■ What this task involves:
Where a line of the entries holds the string "with", copy that line.

■ Input data:
== Segment start ==

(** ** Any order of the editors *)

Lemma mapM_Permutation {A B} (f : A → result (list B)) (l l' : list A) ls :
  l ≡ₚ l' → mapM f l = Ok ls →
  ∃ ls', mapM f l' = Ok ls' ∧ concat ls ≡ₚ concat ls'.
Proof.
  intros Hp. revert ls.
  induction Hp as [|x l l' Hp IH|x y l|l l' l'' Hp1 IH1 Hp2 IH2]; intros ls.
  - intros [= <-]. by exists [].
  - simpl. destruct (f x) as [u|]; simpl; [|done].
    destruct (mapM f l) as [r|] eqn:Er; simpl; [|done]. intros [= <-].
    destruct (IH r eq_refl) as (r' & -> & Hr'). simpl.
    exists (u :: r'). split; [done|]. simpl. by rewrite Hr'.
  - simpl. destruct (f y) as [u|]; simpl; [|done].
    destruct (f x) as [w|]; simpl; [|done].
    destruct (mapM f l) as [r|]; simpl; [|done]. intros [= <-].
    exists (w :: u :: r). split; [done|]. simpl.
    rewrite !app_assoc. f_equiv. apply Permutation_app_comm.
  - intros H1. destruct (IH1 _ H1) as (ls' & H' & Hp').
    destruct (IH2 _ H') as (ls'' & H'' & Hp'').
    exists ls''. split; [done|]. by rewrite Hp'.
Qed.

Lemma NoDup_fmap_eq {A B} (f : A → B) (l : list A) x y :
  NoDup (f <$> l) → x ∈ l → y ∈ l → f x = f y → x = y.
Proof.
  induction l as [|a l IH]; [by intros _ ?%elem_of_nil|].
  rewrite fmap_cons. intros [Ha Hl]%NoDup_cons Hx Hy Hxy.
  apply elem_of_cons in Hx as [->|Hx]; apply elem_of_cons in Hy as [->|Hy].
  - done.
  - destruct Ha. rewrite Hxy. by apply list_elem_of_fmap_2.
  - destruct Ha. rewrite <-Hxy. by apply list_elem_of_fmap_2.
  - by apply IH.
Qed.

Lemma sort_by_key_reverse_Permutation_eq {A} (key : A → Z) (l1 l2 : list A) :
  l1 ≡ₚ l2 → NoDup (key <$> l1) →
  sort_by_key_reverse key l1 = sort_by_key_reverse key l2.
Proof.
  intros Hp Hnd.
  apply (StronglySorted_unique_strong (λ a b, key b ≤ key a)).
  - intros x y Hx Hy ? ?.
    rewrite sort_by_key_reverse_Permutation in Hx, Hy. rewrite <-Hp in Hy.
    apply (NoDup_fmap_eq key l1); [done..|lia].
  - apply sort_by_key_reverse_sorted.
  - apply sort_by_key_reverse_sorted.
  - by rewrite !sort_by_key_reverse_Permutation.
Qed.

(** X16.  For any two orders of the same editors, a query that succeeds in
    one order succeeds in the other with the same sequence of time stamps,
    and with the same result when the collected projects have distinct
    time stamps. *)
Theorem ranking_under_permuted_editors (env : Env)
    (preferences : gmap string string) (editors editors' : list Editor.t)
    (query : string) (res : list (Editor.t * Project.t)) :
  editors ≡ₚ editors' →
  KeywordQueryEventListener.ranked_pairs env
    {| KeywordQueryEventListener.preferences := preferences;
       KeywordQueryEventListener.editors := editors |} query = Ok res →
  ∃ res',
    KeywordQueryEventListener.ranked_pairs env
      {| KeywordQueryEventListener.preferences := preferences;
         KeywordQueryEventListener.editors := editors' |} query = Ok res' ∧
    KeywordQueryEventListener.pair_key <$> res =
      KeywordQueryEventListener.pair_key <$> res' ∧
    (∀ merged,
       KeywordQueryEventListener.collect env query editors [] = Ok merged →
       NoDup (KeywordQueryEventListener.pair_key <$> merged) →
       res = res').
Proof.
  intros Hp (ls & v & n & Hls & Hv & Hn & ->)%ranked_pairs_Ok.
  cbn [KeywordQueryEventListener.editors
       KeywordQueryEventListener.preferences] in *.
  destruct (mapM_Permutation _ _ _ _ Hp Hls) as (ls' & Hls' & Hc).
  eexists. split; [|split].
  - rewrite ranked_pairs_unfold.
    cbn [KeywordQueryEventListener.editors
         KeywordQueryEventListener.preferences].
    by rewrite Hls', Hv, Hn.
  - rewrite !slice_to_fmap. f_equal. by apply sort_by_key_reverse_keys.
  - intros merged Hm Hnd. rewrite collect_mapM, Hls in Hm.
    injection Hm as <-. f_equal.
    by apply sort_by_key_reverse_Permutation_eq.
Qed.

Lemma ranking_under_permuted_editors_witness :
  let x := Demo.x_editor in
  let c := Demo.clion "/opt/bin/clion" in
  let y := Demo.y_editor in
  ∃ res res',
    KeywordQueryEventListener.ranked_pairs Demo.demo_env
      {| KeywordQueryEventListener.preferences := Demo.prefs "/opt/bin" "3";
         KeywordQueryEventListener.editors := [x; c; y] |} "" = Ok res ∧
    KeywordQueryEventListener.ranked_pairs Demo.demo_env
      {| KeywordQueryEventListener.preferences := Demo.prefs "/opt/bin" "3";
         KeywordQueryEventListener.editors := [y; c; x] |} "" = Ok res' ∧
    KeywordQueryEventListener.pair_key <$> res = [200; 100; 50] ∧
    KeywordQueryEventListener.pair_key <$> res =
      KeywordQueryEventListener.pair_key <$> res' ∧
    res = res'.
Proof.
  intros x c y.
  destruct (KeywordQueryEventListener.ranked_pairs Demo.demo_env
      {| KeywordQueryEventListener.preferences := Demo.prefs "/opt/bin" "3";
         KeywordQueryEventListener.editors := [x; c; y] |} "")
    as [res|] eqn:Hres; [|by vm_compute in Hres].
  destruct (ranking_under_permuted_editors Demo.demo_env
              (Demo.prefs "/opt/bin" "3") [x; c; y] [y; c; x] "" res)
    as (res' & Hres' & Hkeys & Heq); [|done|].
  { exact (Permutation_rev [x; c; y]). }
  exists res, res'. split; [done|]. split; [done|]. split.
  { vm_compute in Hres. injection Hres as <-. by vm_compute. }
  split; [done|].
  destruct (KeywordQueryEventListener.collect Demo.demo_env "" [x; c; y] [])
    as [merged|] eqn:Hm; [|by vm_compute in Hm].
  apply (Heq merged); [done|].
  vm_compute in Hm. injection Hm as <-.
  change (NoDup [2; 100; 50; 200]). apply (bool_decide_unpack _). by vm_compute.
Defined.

== Segment end ==

■ Answer to this problem:
    one order succeeds in the other with the same sequence of time stamps,
    and with the same result when the collected projects have distinct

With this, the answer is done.